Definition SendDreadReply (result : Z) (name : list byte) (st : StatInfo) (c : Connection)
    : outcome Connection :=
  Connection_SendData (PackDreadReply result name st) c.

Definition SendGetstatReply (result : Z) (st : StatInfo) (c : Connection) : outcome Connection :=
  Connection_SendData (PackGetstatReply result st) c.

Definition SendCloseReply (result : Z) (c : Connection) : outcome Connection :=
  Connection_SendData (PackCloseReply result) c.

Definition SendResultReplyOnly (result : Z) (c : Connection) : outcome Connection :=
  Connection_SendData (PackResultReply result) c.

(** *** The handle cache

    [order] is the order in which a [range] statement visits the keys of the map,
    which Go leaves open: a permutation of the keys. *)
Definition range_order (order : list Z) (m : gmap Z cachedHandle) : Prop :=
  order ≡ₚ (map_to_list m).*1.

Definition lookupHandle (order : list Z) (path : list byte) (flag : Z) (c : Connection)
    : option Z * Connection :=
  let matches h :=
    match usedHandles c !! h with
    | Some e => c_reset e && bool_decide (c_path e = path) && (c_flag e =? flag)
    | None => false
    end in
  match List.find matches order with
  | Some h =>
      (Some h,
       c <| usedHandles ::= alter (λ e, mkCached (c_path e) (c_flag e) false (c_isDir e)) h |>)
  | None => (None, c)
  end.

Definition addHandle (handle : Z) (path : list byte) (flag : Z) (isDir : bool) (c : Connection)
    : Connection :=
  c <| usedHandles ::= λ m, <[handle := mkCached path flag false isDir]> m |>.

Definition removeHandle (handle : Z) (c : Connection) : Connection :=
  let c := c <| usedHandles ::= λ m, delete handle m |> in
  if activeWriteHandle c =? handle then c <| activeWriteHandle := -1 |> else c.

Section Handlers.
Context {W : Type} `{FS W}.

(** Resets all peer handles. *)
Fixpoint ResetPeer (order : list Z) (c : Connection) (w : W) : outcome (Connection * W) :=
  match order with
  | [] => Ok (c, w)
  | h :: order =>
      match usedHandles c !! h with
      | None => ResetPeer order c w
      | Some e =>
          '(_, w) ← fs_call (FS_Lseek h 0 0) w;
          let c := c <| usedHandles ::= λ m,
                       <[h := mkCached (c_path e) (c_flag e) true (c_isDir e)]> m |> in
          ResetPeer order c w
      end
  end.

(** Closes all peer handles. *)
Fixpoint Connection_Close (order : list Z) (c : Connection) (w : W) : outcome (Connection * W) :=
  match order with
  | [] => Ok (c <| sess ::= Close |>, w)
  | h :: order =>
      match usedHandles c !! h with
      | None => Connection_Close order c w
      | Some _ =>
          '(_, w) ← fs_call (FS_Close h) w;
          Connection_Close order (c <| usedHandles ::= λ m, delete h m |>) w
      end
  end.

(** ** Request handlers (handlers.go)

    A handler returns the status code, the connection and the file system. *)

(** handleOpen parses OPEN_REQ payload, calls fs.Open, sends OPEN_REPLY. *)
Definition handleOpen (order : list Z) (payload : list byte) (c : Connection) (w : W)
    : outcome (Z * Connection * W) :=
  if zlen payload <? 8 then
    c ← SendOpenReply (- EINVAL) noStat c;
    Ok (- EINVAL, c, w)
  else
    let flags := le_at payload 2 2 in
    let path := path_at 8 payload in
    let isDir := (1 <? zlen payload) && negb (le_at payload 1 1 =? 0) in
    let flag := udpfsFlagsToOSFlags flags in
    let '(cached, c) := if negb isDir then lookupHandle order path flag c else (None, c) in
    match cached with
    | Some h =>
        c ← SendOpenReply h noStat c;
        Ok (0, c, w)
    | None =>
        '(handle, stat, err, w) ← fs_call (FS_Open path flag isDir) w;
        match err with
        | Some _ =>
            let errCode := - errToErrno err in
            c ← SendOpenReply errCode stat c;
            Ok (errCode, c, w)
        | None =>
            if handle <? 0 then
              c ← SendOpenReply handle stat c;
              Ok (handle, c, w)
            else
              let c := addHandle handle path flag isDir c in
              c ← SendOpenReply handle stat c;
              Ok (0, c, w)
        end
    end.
--
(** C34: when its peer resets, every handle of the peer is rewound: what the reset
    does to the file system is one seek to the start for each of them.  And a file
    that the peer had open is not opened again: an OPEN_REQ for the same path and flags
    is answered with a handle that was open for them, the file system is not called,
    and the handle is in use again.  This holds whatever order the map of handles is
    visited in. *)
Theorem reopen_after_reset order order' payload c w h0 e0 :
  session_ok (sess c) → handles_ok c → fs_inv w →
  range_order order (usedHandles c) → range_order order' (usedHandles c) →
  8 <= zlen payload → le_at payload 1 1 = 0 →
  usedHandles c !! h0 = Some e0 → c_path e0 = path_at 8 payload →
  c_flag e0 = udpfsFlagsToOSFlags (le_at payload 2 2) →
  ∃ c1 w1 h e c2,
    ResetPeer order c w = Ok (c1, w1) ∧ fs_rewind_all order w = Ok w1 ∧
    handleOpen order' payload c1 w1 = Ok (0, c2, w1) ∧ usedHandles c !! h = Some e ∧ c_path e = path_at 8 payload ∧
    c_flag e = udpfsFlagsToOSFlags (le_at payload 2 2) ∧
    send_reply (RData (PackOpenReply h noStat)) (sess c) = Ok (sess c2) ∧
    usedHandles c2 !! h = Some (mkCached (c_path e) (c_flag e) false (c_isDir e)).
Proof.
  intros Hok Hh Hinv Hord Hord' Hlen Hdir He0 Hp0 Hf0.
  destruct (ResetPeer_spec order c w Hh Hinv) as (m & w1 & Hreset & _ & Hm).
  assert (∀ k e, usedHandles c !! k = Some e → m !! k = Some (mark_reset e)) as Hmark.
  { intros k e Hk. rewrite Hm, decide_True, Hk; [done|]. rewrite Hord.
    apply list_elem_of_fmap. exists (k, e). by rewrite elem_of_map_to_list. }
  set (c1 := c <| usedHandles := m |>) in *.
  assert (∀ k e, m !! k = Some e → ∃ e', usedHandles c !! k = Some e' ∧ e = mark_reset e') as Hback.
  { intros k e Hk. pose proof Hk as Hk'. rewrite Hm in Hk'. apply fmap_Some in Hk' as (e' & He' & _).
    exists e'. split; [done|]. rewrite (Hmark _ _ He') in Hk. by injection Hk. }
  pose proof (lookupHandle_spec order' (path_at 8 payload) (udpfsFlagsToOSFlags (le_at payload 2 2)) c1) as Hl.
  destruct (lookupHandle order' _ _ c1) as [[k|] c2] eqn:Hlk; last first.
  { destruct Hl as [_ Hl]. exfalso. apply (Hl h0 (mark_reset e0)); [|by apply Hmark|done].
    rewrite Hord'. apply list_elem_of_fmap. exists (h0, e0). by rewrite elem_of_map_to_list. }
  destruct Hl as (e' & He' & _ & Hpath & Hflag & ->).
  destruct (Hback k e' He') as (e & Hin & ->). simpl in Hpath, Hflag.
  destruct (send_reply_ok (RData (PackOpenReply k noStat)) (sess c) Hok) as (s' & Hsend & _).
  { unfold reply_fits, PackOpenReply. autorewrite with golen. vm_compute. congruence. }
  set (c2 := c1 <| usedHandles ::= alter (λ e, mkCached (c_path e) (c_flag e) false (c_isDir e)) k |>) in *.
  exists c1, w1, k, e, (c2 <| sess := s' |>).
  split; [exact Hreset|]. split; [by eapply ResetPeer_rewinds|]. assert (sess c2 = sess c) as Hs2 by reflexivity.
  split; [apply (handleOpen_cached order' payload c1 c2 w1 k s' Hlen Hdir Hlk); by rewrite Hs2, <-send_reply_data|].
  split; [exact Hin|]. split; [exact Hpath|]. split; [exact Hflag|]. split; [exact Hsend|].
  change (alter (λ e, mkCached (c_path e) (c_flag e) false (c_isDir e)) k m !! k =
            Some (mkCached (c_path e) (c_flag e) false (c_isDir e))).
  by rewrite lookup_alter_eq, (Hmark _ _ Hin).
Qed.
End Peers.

Prompt>
Looking at the material above, count the lines that carry the word "None" and answer with the count alone.

Exercise response>
7